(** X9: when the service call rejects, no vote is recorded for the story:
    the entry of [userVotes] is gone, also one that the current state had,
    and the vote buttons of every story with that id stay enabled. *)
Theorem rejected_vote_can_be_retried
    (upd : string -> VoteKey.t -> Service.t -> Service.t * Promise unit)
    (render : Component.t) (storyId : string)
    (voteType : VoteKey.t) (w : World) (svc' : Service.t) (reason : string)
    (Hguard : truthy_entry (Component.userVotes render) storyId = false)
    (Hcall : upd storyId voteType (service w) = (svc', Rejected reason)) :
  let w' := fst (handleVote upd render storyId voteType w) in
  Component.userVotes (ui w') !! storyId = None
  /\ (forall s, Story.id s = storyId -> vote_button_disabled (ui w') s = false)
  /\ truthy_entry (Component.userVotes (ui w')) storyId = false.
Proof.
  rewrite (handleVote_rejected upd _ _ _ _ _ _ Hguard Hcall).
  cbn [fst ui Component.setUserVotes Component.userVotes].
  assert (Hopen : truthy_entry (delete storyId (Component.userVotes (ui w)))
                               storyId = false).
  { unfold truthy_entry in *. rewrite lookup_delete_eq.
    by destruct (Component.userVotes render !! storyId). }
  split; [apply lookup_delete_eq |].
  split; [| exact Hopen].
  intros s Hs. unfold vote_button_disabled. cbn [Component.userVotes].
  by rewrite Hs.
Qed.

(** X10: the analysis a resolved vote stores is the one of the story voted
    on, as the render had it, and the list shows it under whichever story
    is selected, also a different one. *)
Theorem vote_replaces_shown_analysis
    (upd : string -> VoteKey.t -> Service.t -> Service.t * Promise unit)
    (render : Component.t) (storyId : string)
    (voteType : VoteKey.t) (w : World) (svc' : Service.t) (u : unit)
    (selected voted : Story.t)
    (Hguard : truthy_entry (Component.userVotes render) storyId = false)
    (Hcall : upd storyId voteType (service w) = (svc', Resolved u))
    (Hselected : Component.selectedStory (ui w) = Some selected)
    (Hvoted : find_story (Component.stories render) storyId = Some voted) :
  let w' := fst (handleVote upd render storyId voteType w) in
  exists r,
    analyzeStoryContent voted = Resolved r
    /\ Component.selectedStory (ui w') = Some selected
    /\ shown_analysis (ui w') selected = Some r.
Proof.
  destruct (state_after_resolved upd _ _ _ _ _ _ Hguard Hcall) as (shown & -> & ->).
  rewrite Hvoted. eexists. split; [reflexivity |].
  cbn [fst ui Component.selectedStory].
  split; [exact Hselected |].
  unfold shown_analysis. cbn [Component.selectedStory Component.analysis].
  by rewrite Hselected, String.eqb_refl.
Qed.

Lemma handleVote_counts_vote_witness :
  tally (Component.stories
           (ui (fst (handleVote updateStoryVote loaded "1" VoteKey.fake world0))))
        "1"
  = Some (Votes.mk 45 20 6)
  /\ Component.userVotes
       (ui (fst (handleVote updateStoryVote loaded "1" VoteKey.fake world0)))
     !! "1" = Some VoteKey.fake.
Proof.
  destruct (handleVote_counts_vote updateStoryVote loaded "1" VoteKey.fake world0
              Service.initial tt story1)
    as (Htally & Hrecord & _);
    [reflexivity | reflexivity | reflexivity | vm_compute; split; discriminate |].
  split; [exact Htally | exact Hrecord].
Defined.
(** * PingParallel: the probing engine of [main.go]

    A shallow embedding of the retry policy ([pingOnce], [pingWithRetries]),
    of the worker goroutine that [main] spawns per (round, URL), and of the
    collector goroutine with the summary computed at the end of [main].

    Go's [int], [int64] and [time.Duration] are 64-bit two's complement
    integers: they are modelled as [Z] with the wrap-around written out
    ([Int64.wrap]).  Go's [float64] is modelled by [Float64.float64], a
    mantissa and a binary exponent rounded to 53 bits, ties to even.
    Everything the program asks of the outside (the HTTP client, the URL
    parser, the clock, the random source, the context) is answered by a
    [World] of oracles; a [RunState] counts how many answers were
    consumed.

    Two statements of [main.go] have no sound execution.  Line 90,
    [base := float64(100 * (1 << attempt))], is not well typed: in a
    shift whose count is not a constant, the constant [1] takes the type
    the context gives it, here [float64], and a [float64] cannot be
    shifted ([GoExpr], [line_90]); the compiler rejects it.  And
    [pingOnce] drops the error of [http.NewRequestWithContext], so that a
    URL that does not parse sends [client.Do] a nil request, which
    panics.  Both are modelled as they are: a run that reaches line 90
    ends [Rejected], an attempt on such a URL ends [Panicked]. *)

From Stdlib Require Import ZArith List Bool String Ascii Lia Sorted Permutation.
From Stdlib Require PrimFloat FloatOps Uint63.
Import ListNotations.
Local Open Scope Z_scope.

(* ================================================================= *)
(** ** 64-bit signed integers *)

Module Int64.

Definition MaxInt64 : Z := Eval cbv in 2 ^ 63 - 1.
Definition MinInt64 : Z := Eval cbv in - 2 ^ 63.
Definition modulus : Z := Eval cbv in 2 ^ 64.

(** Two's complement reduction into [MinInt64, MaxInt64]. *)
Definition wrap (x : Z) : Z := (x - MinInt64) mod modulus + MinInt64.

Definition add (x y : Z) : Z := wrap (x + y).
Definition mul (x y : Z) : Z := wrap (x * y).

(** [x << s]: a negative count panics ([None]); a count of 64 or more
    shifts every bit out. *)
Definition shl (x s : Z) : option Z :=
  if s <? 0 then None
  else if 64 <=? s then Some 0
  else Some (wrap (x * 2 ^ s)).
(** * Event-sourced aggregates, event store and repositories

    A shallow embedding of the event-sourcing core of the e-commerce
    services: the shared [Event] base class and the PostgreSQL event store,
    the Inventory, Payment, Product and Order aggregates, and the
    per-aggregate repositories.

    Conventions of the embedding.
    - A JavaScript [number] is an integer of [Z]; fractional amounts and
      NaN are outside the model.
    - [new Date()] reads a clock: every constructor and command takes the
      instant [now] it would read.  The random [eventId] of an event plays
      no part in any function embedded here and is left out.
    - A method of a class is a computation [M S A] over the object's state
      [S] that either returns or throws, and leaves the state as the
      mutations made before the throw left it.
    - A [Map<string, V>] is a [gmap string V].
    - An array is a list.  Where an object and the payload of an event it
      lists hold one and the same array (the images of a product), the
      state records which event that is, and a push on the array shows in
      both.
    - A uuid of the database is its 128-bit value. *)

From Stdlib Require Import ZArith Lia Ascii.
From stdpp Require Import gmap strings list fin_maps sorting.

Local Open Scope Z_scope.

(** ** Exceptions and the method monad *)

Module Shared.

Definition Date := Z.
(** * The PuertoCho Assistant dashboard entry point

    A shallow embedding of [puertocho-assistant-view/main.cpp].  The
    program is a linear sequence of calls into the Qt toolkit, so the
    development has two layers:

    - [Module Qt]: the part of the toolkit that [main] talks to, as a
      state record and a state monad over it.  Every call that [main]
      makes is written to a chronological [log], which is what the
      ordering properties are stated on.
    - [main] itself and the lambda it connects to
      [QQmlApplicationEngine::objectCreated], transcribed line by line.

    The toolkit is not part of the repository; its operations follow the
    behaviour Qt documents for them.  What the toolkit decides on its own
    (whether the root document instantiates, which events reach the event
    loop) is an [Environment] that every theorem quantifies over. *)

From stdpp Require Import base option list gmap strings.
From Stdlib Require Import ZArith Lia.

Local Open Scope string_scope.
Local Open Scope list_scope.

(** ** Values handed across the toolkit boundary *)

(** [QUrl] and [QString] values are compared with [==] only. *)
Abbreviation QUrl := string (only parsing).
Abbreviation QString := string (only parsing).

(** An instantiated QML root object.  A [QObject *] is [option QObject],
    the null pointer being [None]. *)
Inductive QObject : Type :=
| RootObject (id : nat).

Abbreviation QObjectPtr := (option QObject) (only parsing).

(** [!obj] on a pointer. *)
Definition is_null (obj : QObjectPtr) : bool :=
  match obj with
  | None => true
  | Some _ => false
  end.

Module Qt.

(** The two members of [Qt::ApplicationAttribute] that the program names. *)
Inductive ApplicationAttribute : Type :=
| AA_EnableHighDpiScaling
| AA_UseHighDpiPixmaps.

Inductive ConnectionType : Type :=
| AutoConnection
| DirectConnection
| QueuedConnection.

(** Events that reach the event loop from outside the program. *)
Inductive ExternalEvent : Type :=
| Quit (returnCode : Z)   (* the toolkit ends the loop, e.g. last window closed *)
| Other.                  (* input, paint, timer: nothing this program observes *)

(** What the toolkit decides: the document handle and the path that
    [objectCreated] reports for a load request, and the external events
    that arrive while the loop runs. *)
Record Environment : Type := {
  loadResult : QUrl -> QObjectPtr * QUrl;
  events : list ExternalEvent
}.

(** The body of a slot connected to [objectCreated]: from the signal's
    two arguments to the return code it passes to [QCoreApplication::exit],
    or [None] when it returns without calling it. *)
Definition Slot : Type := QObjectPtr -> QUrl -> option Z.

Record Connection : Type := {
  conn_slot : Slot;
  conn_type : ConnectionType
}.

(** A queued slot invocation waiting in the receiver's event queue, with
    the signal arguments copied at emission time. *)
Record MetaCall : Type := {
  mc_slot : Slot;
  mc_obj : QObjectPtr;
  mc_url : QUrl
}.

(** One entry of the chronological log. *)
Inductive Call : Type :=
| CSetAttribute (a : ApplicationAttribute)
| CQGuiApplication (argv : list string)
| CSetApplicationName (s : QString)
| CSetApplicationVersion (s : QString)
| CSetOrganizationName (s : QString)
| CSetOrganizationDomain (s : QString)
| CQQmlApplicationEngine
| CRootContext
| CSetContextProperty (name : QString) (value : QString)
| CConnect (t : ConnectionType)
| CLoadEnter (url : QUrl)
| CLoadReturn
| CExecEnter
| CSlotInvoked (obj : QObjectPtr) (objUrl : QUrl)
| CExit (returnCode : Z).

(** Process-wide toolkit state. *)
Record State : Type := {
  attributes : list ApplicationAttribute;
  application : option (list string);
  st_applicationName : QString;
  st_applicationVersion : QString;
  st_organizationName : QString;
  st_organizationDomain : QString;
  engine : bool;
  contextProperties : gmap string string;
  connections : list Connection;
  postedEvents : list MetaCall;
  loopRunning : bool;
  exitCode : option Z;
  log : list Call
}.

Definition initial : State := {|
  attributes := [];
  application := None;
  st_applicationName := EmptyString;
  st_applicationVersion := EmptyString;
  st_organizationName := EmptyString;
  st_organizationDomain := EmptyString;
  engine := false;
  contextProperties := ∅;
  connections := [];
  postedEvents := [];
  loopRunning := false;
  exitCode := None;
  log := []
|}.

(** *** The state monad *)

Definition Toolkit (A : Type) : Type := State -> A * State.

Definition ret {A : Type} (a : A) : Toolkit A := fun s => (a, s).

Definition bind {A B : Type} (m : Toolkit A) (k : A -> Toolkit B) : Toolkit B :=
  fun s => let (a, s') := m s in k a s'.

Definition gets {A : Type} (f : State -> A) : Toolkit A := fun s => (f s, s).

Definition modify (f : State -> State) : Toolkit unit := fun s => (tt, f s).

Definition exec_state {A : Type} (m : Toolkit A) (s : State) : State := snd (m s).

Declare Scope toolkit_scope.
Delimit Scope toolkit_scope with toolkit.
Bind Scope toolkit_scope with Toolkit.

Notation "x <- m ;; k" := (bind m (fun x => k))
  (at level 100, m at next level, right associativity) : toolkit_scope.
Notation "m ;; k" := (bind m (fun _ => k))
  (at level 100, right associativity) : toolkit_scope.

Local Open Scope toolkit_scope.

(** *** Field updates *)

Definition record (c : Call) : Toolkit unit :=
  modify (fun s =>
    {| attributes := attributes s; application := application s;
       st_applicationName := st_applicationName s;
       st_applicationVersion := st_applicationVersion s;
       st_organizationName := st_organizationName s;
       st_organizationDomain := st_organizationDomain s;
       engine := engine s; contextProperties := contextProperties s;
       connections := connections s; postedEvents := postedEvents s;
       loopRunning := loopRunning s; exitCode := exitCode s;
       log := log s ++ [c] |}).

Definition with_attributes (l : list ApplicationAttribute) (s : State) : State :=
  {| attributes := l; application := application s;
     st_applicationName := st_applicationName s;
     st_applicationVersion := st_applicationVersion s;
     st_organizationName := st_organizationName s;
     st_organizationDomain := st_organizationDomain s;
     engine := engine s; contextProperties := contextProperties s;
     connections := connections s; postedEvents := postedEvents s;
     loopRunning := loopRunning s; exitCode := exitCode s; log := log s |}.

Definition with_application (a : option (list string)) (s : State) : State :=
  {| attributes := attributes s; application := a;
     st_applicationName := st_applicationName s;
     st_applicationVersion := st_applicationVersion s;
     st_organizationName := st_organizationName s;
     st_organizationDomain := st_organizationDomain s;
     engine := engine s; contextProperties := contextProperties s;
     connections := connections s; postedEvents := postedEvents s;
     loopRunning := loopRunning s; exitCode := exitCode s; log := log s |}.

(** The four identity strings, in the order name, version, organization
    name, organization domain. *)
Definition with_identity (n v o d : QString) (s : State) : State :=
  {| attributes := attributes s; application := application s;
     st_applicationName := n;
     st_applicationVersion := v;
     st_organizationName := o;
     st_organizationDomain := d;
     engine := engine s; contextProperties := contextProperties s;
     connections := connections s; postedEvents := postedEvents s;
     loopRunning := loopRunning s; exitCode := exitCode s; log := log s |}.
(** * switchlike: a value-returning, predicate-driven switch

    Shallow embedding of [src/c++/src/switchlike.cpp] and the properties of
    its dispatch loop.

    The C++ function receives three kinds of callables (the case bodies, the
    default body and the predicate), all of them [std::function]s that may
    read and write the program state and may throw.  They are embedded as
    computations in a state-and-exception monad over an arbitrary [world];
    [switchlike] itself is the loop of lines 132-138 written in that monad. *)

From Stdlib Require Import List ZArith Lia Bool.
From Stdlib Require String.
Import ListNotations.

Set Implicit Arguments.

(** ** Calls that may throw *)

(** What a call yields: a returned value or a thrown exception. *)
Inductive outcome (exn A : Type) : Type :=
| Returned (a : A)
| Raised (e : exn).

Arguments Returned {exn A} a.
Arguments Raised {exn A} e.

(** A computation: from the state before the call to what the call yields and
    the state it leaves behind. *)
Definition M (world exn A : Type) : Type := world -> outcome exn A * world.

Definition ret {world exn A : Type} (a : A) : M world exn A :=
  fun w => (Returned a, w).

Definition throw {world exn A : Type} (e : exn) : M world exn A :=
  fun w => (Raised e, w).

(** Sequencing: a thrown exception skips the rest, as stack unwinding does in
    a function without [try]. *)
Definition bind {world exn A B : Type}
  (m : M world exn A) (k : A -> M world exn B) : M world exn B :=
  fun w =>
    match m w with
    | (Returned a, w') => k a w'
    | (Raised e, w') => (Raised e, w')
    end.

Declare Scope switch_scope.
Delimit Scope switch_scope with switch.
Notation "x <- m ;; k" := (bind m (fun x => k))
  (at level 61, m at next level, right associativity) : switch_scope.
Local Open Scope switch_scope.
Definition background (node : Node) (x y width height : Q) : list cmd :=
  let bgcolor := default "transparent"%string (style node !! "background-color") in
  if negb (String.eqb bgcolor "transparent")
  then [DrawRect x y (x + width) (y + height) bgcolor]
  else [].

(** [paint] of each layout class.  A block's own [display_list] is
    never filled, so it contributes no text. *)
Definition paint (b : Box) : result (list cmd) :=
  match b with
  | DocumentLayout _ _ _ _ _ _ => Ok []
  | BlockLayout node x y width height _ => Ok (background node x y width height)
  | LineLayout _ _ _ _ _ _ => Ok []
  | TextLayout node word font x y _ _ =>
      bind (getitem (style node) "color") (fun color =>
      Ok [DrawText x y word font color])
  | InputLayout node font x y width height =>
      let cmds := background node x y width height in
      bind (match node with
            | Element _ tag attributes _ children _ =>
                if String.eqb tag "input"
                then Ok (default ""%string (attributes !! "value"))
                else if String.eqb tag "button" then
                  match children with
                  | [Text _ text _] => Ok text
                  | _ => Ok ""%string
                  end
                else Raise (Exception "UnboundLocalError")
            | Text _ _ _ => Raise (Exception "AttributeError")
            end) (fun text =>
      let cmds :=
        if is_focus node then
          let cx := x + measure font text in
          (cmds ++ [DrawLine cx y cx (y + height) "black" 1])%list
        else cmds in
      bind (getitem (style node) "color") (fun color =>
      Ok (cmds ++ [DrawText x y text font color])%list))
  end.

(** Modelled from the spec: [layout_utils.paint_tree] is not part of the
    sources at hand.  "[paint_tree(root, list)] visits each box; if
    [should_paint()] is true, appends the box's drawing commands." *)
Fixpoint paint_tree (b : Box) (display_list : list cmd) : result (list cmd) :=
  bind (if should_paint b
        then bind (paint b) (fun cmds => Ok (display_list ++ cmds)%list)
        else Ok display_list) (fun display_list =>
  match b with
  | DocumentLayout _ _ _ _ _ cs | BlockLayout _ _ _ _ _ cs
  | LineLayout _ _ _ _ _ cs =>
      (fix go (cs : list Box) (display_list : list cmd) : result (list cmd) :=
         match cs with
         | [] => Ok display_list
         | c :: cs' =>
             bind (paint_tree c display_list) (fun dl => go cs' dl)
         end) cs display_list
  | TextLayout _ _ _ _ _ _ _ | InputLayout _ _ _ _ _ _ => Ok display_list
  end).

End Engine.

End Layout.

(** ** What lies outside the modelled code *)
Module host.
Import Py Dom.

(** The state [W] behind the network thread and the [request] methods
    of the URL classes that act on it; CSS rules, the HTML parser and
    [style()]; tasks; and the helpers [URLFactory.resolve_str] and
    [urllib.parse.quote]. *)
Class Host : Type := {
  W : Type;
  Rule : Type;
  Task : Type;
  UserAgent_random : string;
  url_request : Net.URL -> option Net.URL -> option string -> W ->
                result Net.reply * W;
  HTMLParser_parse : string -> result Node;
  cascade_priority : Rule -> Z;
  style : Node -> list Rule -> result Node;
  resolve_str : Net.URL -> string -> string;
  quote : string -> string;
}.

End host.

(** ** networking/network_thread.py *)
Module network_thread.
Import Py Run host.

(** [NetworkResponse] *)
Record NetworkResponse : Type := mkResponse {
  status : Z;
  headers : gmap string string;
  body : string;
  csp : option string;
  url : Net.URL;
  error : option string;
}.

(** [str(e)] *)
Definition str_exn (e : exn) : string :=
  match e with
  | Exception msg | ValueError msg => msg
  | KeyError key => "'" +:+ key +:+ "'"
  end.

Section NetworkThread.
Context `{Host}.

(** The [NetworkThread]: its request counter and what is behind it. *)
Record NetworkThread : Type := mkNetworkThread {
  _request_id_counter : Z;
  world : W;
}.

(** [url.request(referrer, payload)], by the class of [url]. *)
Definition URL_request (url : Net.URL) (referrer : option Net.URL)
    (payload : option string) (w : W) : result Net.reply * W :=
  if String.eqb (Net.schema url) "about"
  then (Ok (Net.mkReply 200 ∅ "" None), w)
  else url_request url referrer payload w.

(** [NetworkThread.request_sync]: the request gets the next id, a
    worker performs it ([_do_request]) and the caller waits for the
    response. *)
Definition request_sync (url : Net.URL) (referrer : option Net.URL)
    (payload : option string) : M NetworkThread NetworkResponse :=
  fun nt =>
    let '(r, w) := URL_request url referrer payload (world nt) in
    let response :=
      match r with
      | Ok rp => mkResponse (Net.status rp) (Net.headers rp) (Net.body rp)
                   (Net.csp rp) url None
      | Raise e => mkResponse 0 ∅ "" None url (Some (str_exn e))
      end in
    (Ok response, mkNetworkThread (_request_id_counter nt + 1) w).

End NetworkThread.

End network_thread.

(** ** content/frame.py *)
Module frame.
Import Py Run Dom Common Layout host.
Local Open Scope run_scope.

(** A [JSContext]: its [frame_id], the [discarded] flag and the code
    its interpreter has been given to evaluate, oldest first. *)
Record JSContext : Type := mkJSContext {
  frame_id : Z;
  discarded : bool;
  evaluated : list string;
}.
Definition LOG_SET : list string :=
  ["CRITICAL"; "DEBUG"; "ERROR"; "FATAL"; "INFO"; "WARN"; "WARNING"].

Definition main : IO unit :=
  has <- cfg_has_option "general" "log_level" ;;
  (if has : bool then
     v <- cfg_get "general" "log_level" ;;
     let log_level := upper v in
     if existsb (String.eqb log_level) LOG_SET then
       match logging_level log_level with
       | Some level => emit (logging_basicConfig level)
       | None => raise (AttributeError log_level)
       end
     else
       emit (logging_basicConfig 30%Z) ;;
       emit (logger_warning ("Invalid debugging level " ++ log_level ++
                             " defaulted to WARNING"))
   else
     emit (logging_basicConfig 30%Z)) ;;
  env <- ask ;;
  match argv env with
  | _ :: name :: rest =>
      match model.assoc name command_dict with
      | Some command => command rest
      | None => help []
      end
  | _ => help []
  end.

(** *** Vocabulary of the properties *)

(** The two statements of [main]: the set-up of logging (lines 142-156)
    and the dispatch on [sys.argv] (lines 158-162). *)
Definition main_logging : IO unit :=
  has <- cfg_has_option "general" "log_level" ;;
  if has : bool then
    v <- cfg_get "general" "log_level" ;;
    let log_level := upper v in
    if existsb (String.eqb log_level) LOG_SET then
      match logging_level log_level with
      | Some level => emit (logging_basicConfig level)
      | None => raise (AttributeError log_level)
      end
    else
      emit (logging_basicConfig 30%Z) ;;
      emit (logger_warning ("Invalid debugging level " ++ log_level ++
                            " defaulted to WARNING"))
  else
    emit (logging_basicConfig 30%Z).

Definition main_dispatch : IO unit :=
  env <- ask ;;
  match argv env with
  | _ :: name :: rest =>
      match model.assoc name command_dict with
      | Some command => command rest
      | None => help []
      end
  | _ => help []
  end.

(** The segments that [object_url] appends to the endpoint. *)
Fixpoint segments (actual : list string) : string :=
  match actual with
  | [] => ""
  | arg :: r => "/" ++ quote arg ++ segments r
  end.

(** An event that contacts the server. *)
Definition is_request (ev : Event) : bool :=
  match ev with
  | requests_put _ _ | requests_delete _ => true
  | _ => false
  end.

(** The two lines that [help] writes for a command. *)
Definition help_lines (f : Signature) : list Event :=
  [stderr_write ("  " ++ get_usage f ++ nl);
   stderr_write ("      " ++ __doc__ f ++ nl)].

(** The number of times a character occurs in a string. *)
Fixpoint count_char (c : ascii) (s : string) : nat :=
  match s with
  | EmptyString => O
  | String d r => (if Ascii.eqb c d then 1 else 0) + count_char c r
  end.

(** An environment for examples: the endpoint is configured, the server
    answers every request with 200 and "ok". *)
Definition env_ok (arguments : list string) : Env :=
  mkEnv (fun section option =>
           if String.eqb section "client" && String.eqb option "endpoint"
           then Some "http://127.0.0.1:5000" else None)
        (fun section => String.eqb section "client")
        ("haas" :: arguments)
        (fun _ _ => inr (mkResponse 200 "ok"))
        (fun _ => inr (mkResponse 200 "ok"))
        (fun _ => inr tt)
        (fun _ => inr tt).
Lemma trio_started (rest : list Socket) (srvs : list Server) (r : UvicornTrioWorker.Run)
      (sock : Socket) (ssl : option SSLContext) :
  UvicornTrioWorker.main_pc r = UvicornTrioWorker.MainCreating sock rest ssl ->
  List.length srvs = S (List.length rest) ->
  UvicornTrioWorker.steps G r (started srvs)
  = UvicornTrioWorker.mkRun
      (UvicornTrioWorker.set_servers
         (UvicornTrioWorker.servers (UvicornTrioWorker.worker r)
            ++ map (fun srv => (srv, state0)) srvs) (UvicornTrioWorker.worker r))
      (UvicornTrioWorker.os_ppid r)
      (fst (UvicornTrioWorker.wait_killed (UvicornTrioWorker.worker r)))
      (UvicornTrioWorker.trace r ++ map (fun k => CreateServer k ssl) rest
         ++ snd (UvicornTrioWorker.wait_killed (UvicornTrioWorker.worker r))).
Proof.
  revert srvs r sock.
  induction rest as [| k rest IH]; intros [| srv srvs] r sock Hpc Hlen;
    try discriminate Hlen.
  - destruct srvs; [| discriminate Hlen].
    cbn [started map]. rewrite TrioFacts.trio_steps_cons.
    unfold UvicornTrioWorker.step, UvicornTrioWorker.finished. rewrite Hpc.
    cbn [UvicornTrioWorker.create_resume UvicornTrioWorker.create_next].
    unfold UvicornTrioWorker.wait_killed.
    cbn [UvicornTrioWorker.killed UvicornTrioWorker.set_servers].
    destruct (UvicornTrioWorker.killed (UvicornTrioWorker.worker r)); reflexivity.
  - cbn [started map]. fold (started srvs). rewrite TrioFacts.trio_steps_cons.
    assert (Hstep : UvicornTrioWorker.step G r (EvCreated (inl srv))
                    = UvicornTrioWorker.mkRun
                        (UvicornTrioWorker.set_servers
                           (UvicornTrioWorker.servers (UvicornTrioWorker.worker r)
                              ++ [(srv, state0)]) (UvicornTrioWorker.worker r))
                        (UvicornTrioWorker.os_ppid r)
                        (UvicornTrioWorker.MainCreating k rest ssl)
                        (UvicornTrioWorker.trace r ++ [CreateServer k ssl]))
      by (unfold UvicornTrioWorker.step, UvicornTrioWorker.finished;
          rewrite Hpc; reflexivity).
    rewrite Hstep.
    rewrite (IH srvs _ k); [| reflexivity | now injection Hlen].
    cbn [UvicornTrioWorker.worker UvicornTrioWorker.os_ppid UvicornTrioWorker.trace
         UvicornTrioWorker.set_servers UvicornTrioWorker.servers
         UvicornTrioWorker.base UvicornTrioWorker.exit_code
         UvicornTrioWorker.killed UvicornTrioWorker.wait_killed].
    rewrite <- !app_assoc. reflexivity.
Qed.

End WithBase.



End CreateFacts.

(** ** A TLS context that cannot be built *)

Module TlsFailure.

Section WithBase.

□ □ □ □ □ □ □

• REQUIRED WORK: From the records above, copy out the line with "state record and", the line with "(** ** Values", and every line between them, word for word.

• SOLUTION TO THE EXERCISE:
      state record and a state monad over it.  Every call that [main]
      makes is written to a chronological [log], which is what the
      ordering properties are stated on.
    - [main] itself and the lambda it connects to
      [QQmlApplicationEngine::objectCreated], transcribed line by line.

    The toolkit is not part of the repository; its operations follow the
    behaviour Qt documents for them.  What the toolkit decides on its own
    (whether the root document instantiates, which events reach the event
    loop) is an [Environment] that every theorem quantifies over. *)

From stdpp Require Import base option list gmap strings.
From Stdlib Require Import ZArith Lia.

Local Open Scope string_scope.
Local Open Scope list_scope.

(** ** Values handed across the toolkit boundary *)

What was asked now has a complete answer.